**How to complete this task:** Every entry has to be restated word for word.

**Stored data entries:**
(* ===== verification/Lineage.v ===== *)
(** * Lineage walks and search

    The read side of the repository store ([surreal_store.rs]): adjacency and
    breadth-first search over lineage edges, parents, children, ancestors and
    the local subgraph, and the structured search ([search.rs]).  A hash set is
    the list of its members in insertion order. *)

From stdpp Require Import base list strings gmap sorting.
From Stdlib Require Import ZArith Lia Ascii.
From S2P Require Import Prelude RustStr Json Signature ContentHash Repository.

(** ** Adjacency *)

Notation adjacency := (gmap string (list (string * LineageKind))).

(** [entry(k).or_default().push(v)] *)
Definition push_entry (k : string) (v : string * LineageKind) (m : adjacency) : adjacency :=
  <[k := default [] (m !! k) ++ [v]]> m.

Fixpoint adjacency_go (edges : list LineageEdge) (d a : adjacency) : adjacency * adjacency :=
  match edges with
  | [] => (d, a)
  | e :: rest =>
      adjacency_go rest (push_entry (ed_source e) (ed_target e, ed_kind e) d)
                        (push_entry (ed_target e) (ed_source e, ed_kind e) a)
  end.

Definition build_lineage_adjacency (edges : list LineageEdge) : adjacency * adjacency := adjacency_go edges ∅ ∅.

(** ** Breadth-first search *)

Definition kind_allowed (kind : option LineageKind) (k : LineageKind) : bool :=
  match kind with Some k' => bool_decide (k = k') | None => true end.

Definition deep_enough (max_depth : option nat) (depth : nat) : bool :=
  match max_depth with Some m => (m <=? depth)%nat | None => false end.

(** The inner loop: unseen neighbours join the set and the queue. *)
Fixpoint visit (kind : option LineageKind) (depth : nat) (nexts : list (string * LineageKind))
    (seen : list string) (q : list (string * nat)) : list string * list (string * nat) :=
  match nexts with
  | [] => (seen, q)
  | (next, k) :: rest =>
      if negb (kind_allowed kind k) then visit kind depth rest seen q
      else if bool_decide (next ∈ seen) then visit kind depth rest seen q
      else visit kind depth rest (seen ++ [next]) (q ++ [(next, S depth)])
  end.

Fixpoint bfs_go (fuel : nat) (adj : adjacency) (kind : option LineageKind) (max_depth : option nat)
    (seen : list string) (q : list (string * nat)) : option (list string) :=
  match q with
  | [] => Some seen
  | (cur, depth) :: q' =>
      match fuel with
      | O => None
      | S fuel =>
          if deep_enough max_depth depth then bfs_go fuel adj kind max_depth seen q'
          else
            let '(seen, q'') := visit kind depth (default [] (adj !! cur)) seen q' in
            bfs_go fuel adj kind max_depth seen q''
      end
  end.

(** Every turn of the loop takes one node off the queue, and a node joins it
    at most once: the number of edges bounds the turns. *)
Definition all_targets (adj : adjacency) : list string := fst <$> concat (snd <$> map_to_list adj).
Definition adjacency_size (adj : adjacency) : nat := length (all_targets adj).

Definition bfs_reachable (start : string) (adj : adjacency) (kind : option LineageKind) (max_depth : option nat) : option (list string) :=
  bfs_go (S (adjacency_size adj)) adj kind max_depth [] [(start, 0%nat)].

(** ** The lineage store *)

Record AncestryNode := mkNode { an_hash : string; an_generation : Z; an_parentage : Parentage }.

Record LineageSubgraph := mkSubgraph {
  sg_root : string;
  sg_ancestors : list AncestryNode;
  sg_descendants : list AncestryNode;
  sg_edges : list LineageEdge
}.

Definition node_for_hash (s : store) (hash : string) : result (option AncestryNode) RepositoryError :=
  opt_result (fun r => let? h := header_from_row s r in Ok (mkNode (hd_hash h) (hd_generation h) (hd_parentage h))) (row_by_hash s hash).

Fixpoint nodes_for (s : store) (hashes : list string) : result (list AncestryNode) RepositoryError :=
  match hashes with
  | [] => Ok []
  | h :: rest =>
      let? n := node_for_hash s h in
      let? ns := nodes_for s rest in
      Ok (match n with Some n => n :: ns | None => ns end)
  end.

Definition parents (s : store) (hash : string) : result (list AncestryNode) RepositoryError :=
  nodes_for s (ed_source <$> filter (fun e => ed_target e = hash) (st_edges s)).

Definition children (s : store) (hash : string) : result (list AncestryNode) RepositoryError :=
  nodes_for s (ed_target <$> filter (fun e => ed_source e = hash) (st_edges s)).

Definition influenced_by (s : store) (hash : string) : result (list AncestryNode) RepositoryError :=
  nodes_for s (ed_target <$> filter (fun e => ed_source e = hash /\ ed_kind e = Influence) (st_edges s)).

**Result of the exercise:**
(* ===== verification/Lineage.v ===== *)
(** * Lineage walks and search

    The read side of the repository store ([surreal_store.rs]): adjacency and
    breadth-first search over lineage edges, parents, children, ancestors and
    the local subgraph, and the structured search ([search.rs]).  A hash set is
    the list of its members in insertion order. *)

From stdpp Require Import base list strings gmap sorting.
From Stdlib Require Import ZArith Lia Ascii.
From S2P Require Import Prelude RustStr Json Signature ContentHash Repository.

(** ** Adjacency *)

Notation adjacency := (gmap string (list (string * LineageKind))).

(** [entry(k).or_default().push(v)] *)
Definition push_entry (k : string) (v : string * LineageKind) (m : adjacency) : adjacency :=
  <[k := default [] (m !! k) ++ [v]]> m.

Fixpoint adjacency_go (edges : list LineageEdge) (d a : adjacency) : adjacency * adjacency :=
  match edges with
  | [] => (d, a)
  | e :: rest =>
      adjacency_go rest (push_entry (ed_source e) (ed_target e, ed_kind e) d)
                        (push_entry (ed_target e) (ed_source e, ed_kind e) a)
  end.

Definition build_lineage_adjacency (edges : list LineageEdge) : adjacency * adjacency := adjacency_go edges ∅ ∅.

(** ** Breadth-first search *)

Definition kind_allowed (kind : option LineageKind) (k : LineageKind) : bool :=
  match kind with Some k' => bool_decide (k = k') | None => true end.

Definition deep_enough (max_depth : option nat) (depth : nat) : bool :=
  match max_depth with Some m => (m <=? depth)%nat | None => false end.

(** The inner loop: unseen neighbours join the set and the queue. *)
Fixpoint visit (kind : option LineageKind) (depth : nat) (nexts : list (string * LineageKind))
    (seen : list string) (q : list (string * nat)) : list string * list (string * nat) :=
  match nexts with
  | [] => (seen, q)
  | (next, k) :: rest =>
      if negb (kind_allowed kind k) then visit kind depth rest seen q
      else if bool_decide (next ∈ seen) then visit kind depth rest seen q
      else visit kind depth rest (seen ++ [next]) (q ++ [(next, S depth)])
  end.

Fixpoint bfs_go (fuel : nat) (adj : adjacency) (kind : option LineageKind) (max_depth : option nat)
    (seen : list string) (q : list (string * nat)) : option (list string) :=
  match q with
  | [] => Some seen
  | (cur, depth) :: q' =>
      match fuel with
      | O => None
      | S fuel =>
          if deep_enough max_depth depth then bfs_go fuel adj kind max_depth seen q'
          else
            let '(seen, q'') := visit kind depth (default [] (adj !! cur)) seen q' in
            bfs_go fuel adj kind max_depth seen q''
      end
  end.

(** Every turn of the loop takes one node off the queue, and a node joins it
    at most once: the number of edges bounds the turns. *)
Definition all_targets (adj : adjacency) : list string := fst <$> concat (snd <$> map_to_list adj).
Definition adjacency_size (adj : adjacency) : nat := length (all_targets adj).

Definition bfs_reachable (start : string) (adj : adjacency) (kind : option LineageKind) (max_depth : option nat) : option (list string) :=
  bfs_go (S (adjacency_size adj)) adj kind max_depth [] [(start, 0%nat)].

(** ** The lineage store *)

Record AncestryNode := mkNode { an_hash : string; an_generation : Z; an_parentage : Parentage }.

Record LineageSubgraph := mkSubgraph {
  sg_root : string;
  sg_ancestors : list AncestryNode;
  sg_descendants : list AncestryNode;
  sg_edges : list LineageEdge
}.

Definition node_for_hash (s : store) (hash : string) : result (option AncestryNode) RepositoryError :=
  opt_result (fun r => let? h := header_from_row s r in Ok (mkNode (hd_hash h) (hd_generation h) (hd_parentage h))) (row_by_hash s hash).

Fixpoint nodes_for (s : store) (hashes : list string) : result (list AncestryNode) RepositoryError :=
  match hashes with
  | [] => Ok []
  | h :: rest =>
      let? n := node_for_hash s h in
      let? ns := nodes_for s rest in
      Ok (match n with Some n => n :: ns | None => ns end)
  end.

Definition parents (s : store) (hash : string) : result (list AncestryNode) RepositoryError :=
  nodes_for s (ed_source <$> filter (fun e => ed_target e = hash) (st_edges s)).

Definition children (s : store) (hash : string) : result (list AncestryNode) RepositoryError :=
  nodes_for s (ed_target <$> filter (fun e => ed_source e = hash) (st_edges s)).

Definition influenced_by (s : store) (hash : string) : result (list AncestryNode) RepositoryError :=
  nodes_for s (ed_target <$> filter (fun e => ed_source e = hash /\ ed_kind e = Influence) (st_edges s)).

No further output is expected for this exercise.